Stored items ::
(** The largest payload of a response is that of a shared virtual disk. *)
Lemma response_data_law n d :
  response_data_ok d ->
  payload_law n (write_response_data d) (read_response_data (context_name (response_data_type d))) d 168.
Proof.
  intros H. unfold read_response_data. rewrite context_from_name_exact.
  destruct d as [|m|q|l|d|g|v|v]; cbn [response_data_type write_response_data response_data_ok] in *.
  - apply (data_law n (get 8) (fun _ => CS_DHnQ) _ 0), (law_more _ _ _ _ 8), law_le, int_law; done.
  - apply data_law, (law_more _ _ _ _ 8), law_le, mxac_resp_law; done.
  - apply data_law, (law_more _ _ _ _ 32), law_le, qfid_resp_law; done.
  - apply data_law, (law_more _ _ _ _ 52), lease_law; done.
  - apply data_law, (law_more _ _ _ _ 8), law_le, dh2q_resp_law; done.
  - apply data_law, (law_more _ _ _ _ 20), law_le, app_instance_id_law; done.
  - apply data_law, (law_more _ _ _ _ 26), law_le, app_instance_version_law; done.
  - apply data_law, law_le, svhdx_law; done.
Qed.

(** ** Contexts *)

Lemma padding_zero m pos : (pos `mod` m = 0)%nat -> padding m pos = O.
Proof. intros H. unfold padding. rewrite H, Nat.sub_0_r. apply Nat.Div0.mod_same. Qed.

Section context.
Context {D : Type} (write_data : D -> bin unit) (read_data : bytes -> bin D).
Context (data_type : D -> CreateContextType) (data_ok : D -> Prop) (data_size : D -> Z).
Context (Hdata : forall n d, (n `mod` 8 = 0)%nat -> data_ok d ->
  payload_law n (write_data d) (read_data (context_name (data_type d))) d (data_size d)).

(** The name is the one of the payload, as the conversions make it. *)
Record context_ok (c : CreateContext D) : Prop := {
  cxk_name : cx_name c = context_name (data_type (cx_data c));
  cxk_data : data_ok (cx_data c);
  cxk_size : data_size (cx_data c) < 2 ^ 31
}.

Definition context_size (c : CreateContext D) : Z := 35 + data_size (cx_data c).

Lemma reads_minus_prefix n x : chained_item_prefix_size <= x -> reads n (minus_prefix x) [] (x - chained_item_prefix_size).
Proof. intros H. unfold minus_prefix. destruct (Z.ltb_spec x chained_item_prefix_size); [lia|apply reads_ret]. Qed.

Lemma context_law n c :
  (n `mod` 8 = 0)%nat -> context_ok c ->
  exists x, writes (n + 4) (write_context write_data c) x /\ reads_any (n + 4) (read_context read_data) x c /\
    zlen x <= context_size c.
Proof using Hdata.
  intros Hn [H1 H2 H3]. destruct c as [name d]. unfold context_size. cbn [cx_name cx_data] in *.
  assert (Hlen : zlen name <= 16) by (rewrite H1; by destruct (data_type d)).
  destruct (padding_aligned 8 (n + 16 + length name) ltac:(done)) as [q Hq].
  pose proof (padding_lt 8 (n + 16 + length name) ltac:(done)) as Hpad.
  remember (padding 8 (n + 16 + length name)) as pad eqn:Epad. symmetry in Epad.
  destruct (Hdata (n + 16 + length name + pad) d) as (y & Hw & Hr & Hy & He); [rewrite Hq; apply Nat.Div0.mod_mul|done|].
  rewrite <- H1 in Hr, He.
  assert (H16 : padding 8 (n + 16) = O).
  { apply padding_zero. replace (n + 16)%nat with (n + 2 * 8)%nat by lia. by rewrite Nat.Div0.mod_add. }
  assert (Hd8 : (16 + zlen name + Z.of_nat pad) mod 8 = 0).
  { apply Nat.Lcm0.mod_divide in Hn as [r ->].
    unfold zlen. replace (16 + Z.of_nat (length name) + Z.of_nat pad) with ((Z.of_nat q - Z.of_nat r) * 8) by lia. apply Z_mod_mult. }
  pose proof (writes_align (n + 16) 8) as Ha1. rewrite H16 in Ha1.
  pose proof (writes_align (n + 16 + length name) 8) as Ha2. rewrite Epad in Ha2.
  assert (Hc : writes (n + 6) (if bool_decide (zlen name <= u16_max) then put 2 (zlen name) else e_panic) (le_bytes 2 (zlen name))).
  { rewrite bool_decide_eq_true_2 by ints. apply writes_put. }
  pose proof (writes_all (n + 16) name) as Hnm.
  exists (concat [le_bytes 2 16; le_bytes 2 (zlen name); le_bytes 2 0; le_bytes 2 (16 + zlen name + Z.of_nat pad); le_bytes 4 (zlen y);
    replicate 0 0; name; replicate pad 0; y]). split_and!.
  - unfold write_context, chained_item_prefix_size. cbn [cx_name cx_data]. emit.
  - unfold read_context. do 5 take_step. cbn [fst snd].
    eapply reads_any_skip; [apply reads_minus_prefix; unfold chained_item_prefix_size; lia|].
    eapply reads_any_skip; [apply reads_seek; unfold chained_item_prefix_size; cbn [pm_pos]; len|].
    pose proof (reads_align (n + 16) 8) as Hal. rewrite H16 in Hal.
    eapply reads_any_segs; [eapply reads_at; [|exact Hal]; len|].
    eapply reads_any_segs; [apply reads_exact'; apply zlen_nat|].
    eapply reads_any_skip; [apply reads_minus_prefix; unfold chained_item_prefix_size; len|].
    destruct (Z.ltb_spec 0 (zlen y)) as [Hy0|Hy0].
    + eapply reads_any_segs; [apply reads_seek_over; unfold chained_item_prefix_size; cbn [pm_pos]; len|].
      cbn [concat]. rewrite app_nil_r. eapply reads_any_then.
      * apply reads_take_seek_any; [|by rewrite zlen_nat]. eapply reads_to_any_at; [|exact Hr]. len.
      * intros s. eapply run_bind; [apply run_assert; by rewrite bool_decide_eq_true_2|]. done.
    + assert (y = []) as -> by (destruct y; [done|unfold zlen in Hy0; cbn in Hy0; lia]).
      eapply reads_any_skip; [apply reads_ret|]. apply reads_any_ignore. eapply reads_any_then.
      * apply reads_take_seek_any; [by apply He|done].
      * intros s. eapply run_bind; [apply run_assert; by rewrite bool_decide_eq_true_2|]. done.
  - len.
Qed.
End context.

(** ** Lists of contexts *)

Section contexts.
Context {D : Type} (write_data : D -> bin unit) (read_data : bytes -> bin D).
Context (data_type : D -> CreateContextType) (data_ok : D -> Prop) (data_size : D -> Z).
Context (Hdata : forall n d, (n `mod` 8 = 0)%nat -> data_ok d ->
  payload_law n (write_data d) (read_data (context_name (data_type d))) d (data_size d)).

Lemma contexts_law n l :
  Forall (context_ok data_type data_ok data_size) l -> (n `mod` 8 = 0)%nat ->
  exists x, writes n (write_contexts write_data l) x /\ reads_to_any n (read_contexts read_data) x l /\
    zlen x <= chained_size 8 (context_size data_size) l.
Proof using Hdata.
  intros Hl Hn.
  destruct (chained_law 8 (write_context write_data) (read_context read_data) (context_ok data_type data_ok data_size)
    (context_size data_size)) with (n := n) (l := l) as (x & H1 & H2 & H3 & _); [done| | |done|by exists x].
  - intros m c Hm Hc. by apply (context_law write_data read_data data_type data_ok data_size Hdata).
  - eapply Forall_impl; [exact Hl|]. intros c Hc. split; [done|]. destruct Hc as [_ _ Hs]. unfold context_size. lia.
Qed.
End contexts.
(** The layouts of negotiation: every context and both messages are read back from what they are
    written as. *)

(** ** Codes *)

#[export] Instance Dialect_laws : ReprLaws Dialect. Proof. by intros []. Qed.
#[export] Instance NegotiateDialect_laws : ReprLaws NegotiateDialect. Proof. by intros [[]|]. Qed.
#[export] Instance NegotiateContextType_laws : ReprLaws NegotiateContextType. Proof. by intros []. Qed.
#[export] Instance HashAlgorithm_laws : ReprLaws HashAlgorithm. Proof. by intros []. Qed.
#[export] Instance EncryptionCipher_laws : ReprLaws EncryptionCipher. Proof. by intros []. Qed.
#[export] Instance CompressionAlgorithm_laws : ReprLaws CompressionAlgorithm. Proof. by intros []. Qed.
#[export] Instance RdmaTransformId_laws : ReprLaws RdmaTransformId. Proof. by intros []. Qed.
#[export] Instance SigningAlgorithmId_laws : ReprLaws SigningAlgorithmId. Proof. by intros []. Qed.

(** A list of codes of two bytes. *)
Class ShortCodes (A : Type) `{Repr A} := short_codes : forall a : A, 0 <= repr_code a < 256 ^ Z.of_nat 2.

#[export] Instance Dialect_short : ShortCodes Dialect. Proof. by intros []. Qed.
#[export] Instance HashAlgorithm_short : ShortCodes HashAlgorithm. Proof. by intros []. Qed.
#[export] Instance EncryptionCipher_short : ShortCodes EncryptionCipher. Proof. by intros []. Qed.
#[export] Instance CompressionAlgorithm_short : ShortCodes CompressionAlgorithm. Proof. by intros []. Qed.
#[export] Instance RdmaTransformId_short : ShortCodes RdmaTransformId. Proof. by intros []. Qed.
#[export] Instance SigningAlgorithmId_short : ShortCodes SigningAlgorithmId. Proof. by intros []. Qed.

Lemma reprs_law {A} `{ReprLaws A, !ShortCodes A} n (l : list A) :
  exists x, writes n (write_list (put_repr 2) l) x /\ reads n (read_count (length l) (get_repr 2)) x l /\ zlen x = 2 * zlen l.
Proof.
  revert n. induction l as [|a l IH]; intros n.
  - exists []. split_and!; [apply writes_ret|apply reads_ret|done].
  - destruct (IH (n + 2)%nat) as (x & H1 & H2 & H3). exists (le_bytes 2 (repr_code a) ++ x). split_and!.
    + cbn [write_list]. eapply writes_bind; [apply writes_repr|done].
    + cbn [read_count length]. eapply reads_bind; [apply reads_repr, short_codes|]. by apply (reads_map _ _ (cons a)).
    + unfold zlen in *. cbn [length app]. rewrite length_app, length_le_bytes. lia.
Qed.

(** ** Values *)

Lemma units_until_eof_loop_law s fuel : forall n pre,
  length pre = n -> (length s < fuel)%nat -> Forall (in_range u16_max) s ->
  units_until_eof_loop fuel (mkStream (pre ++ concat (le_bytes 2 <$> s)) n) =
    Some (mkStream (pre ++ concat (le_bytes 2 <$> s)) (n + 2 * length s), Ok s).
Proof.
  revert fuel. induction s as [|v s IH]; intros [|fuel] n pre Hn Hf Hs; [lia| |lia|].
  - cbn [units_until_eof_loop fmap list_fmap concat]. unfold get, read_exact, mbind, eff_bind. cbn [st_data st_pos].
    rewrite app_nil_r. destruct (Nat.ltb_spec (length pre) (n + 2)) as [_|H]; [|lia]. by rewrite Nat.add_0_r.
  - apply Forall_cons in Hs as [Hv Hs]. cbn [units_until_eof_loop fmap list_fmap concat].
    rewrite (reads_get n 2 v ltac:(cbn; ints) pre _ Hn).
    rewrite app_assoc, length_le_bytes. eapply run_bind.
    + apply IH; [rewrite length_app, length_le_bytes; lia|cbn in Hf; lia|done].
    + unfold mret, eff_ret. do 3 f_equal. cbn [length]. lia.
Qed.

Lemma units_law n s :
  Forall (in_range u16_max) s ->
  exists x, writes n (write_sized_wide s) x /\ reads_to n units_until_eof x s /\ zlen x = 2 * zlen s.
Proof.
  intros Hs. destruct (ints_law n 2 s) as (H1 & _ & H3); [eapply Forall_impl; [exact Hs|]; intros v Hv; cbn; ints|].
  exists (concat (le_bytes 2 <$> s)). split_and!; [done| |done].
  intros pre Hn. unfold units_until_eof. cbn [st_data].
  assert (Hl : length (concat (le_bytes 2 <$> s)) = (2 * length s)%nat) by (unfold zlen in H3; lia).
  rewrite units_until_eof_loop_law; [by rewrite Hl|done|rewrite length_app; lia|done].
Qed.

Definition negotiate_value_size (v : NegotiateContextValue) : Z :=
  match v with
  | NV_PreauthIntegrityCapabilities c => 4 + 2 * zlen (pi_hash_algorithms c) + zlen (pi_salt c)
  | NV_EncryptionCapabilities l => 2 + 2 * zlen l
  | NV_CompressionCapabilities c => 8 + 2 * zlen (caps_algorithms c)
  | NV_NetnameNegotiateContextId name => 2 * zlen name
  | NV_TransportCapabilities _ => 4
  | NV_RdmaTransformCapabilities l => 8 + 2 * zlen l
  | NV_SigningCapabilities l => 2 + 2 * zlen l
  end.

TASK BRIEF :: Copy all the lines from the data above that hold the word "ints".

ANSWER FOR THIS EXERCISE ::
  { rewrite bool_decide_eq_true_2 by ints. apply writes_put. }
    rewrite (reads_get n 2 v ltac:(cbn; ints) pre _ Hn).
  intros Hs. destruct (ints_law n 2 s) as (H1 & _ & H3); [eapply Forall_impl; [exact Hs|]; intros v Hv; cbn; ints|].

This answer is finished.